• [DIRECTIONS]:
Nothing outside the range below should be printed. Output exactly the lines from the line with "assert (thr_op (get_thread_id" to the line with "- assert (multithread_capable", both included.

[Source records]
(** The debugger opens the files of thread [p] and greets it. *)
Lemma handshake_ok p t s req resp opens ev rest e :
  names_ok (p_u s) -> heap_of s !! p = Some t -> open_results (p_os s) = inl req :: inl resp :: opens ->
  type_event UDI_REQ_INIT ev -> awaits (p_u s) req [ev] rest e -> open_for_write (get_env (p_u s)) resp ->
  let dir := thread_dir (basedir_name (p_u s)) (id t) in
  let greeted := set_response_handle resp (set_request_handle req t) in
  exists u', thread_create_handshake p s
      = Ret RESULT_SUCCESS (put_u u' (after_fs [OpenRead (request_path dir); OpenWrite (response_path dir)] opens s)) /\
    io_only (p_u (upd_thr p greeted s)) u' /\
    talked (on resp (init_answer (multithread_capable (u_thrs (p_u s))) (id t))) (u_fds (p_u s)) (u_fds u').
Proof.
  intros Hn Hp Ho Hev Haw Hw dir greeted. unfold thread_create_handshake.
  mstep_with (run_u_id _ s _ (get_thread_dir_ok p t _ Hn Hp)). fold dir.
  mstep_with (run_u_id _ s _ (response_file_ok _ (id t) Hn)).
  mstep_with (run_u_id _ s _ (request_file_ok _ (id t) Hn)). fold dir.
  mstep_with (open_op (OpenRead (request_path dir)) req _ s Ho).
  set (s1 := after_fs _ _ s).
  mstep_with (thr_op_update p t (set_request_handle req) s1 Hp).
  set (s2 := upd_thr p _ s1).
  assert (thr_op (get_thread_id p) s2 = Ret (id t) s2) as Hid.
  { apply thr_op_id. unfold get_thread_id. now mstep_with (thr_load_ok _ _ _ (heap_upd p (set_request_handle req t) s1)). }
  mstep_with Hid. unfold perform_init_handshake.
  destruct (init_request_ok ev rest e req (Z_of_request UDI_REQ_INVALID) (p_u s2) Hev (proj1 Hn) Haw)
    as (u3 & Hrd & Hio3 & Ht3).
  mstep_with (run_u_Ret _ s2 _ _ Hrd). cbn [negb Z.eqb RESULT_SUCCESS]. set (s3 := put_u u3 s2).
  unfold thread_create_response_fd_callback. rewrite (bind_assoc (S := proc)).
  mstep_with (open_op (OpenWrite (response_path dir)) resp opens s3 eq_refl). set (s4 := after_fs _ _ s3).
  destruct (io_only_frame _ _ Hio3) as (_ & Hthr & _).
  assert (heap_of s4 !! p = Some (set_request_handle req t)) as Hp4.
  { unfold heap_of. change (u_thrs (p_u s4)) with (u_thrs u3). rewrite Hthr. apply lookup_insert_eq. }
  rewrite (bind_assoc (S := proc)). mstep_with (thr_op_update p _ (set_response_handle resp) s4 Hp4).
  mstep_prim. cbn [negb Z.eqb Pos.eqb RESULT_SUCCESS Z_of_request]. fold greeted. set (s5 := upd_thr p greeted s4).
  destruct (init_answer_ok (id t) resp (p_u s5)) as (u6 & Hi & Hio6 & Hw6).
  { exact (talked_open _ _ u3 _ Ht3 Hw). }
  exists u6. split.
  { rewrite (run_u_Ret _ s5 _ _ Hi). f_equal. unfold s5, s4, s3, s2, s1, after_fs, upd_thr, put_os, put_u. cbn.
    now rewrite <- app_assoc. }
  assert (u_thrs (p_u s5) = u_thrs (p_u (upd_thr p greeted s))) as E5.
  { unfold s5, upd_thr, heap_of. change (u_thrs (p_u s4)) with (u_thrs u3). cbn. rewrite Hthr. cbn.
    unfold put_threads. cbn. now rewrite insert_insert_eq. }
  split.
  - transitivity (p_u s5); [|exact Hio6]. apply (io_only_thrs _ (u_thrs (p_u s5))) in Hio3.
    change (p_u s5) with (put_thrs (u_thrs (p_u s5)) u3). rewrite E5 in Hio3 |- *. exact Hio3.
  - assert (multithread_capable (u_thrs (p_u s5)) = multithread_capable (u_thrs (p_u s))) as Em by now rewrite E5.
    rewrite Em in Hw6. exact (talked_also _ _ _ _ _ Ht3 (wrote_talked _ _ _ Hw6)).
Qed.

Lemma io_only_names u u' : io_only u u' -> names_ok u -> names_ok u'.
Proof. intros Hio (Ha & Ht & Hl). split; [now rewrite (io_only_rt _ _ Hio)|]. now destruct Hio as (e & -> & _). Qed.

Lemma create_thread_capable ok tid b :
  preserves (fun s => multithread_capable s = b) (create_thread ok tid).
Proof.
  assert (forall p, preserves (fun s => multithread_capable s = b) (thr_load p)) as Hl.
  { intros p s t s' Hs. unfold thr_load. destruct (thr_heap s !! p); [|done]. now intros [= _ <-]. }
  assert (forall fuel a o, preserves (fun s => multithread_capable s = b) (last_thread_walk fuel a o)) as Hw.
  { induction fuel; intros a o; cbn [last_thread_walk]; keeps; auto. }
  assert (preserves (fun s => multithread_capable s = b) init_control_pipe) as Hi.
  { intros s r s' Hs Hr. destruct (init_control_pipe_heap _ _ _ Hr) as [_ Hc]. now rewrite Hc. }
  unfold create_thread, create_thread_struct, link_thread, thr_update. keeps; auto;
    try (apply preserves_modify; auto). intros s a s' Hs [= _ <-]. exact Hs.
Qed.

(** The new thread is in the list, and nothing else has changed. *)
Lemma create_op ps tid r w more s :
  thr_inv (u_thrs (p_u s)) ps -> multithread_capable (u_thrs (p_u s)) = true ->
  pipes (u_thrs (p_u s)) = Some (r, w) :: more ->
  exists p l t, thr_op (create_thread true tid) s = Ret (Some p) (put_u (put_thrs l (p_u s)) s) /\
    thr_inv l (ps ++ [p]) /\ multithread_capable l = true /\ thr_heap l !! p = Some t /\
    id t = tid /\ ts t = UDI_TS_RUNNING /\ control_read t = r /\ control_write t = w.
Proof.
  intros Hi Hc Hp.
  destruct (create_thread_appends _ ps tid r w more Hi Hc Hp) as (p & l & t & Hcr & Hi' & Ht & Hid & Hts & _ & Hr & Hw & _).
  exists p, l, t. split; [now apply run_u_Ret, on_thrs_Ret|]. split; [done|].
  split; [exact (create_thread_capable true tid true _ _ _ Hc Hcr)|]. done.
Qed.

...

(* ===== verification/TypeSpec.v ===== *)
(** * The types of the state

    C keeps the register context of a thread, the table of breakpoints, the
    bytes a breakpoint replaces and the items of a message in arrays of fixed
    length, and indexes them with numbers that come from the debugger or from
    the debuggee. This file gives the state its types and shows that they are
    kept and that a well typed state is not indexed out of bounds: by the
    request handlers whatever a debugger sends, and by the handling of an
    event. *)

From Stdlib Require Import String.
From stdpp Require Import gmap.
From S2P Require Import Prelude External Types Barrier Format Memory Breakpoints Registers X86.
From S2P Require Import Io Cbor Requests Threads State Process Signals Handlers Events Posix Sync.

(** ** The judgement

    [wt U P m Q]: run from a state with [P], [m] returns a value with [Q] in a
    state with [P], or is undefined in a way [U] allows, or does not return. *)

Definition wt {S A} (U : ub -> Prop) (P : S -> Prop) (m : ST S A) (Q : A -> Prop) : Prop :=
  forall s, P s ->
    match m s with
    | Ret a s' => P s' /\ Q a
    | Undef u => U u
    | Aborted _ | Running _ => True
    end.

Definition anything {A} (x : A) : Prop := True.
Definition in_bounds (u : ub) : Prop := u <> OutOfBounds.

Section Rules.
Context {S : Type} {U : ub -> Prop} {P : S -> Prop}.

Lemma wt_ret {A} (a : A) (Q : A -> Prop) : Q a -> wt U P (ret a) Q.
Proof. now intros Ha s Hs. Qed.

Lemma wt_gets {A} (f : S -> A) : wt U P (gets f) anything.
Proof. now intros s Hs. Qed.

• [EXERCISE RESULT]:
  assert (thr_op (get_thread_id p) s2 = Ret (id t) s2) as Hid.
  { apply thr_op_id. unfold get_thread_id. now mstep_with (thr_load_ok _ _ _ (heap_upd p (set_request_handle req t) s1)). }
  mstep_with Hid. unfold perform_init_handshake.
  destruct (init_request_ok ev rest e req (Z_of_request UDI_REQ_INVALID) (p_u s2) Hev (proj1 Hn) Haw)
    as (u3 & Hrd & Hio3 & Ht3).
  mstep_with (run_u_Ret _ s2 _ _ Hrd). cbn [negb Z.eqb RESULT_SUCCESS]. set (s3 := put_u u3 s2).
  unfold thread_create_response_fd_callback. rewrite (bind_assoc (S := proc)).
  mstep_with (open_op (OpenWrite (response_path dir)) resp opens s3 eq_refl). set (s4 := after_fs _ _ s3).
  destruct (io_only_frame _ _ Hio3) as (_ & Hthr & _).
  assert (heap_of s4 !! p = Some (set_request_handle req t)) as Hp4.
  { unfold heap_of. change (u_thrs (p_u s4)) with (u_thrs u3). rewrite Hthr. apply lookup_insert_eq. }
  rewrite (bind_assoc (S := proc)). mstep_with (thr_op_update p _ (set_response_handle resp) s4 Hp4).
  mstep_prim. cbn [negb Z.eqb Pos.eqb RESULT_SUCCESS Z_of_request]. fold greeted. set (s5 := upd_thr p greeted s4).
  destruct (init_answer_ok (id t) resp (p_u s5)) as (u6 & Hi & Hio6 & Hw6).
  { exact (talked_open _ _ u3 _ Ht3 Hw). }
  exists u6. split.
  { rewrite (run_u_Ret _ s5 _ _ Hi). f_equal. unfold s5, s4, s3, s2, s1, after_fs, upd_thr, put_os, put_u. cbn.
    now rewrite <- app_assoc. }
  assert (u_thrs (p_u s5) = u_thrs (p_u (upd_thr p greeted s))) as E5.
  { unfold s5, upd_thr, heap_of. change (u_thrs (p_u s4)) with (u_thrs u3). cbn. rewrite Hthr. cbn.
    unfold put_threads. cbn. now rewrite insert_insert_eq. }
  split.
  - transitivity (p_u s5); [|exact Hio6]. apply (io_only_thrs _ (u_thrs (p_u s5))) in Hio3.
    change (p_u s5) with (put_thrs (u_thrs (p_u s5)) u3). rewrite E5 in Hio3 |- *. exact Hio3.
  - assert (multithread_capable (u_thrs (p_u s5)) = multithread_capable (u_thrs (p_u s))) as Em by now rewrite E5.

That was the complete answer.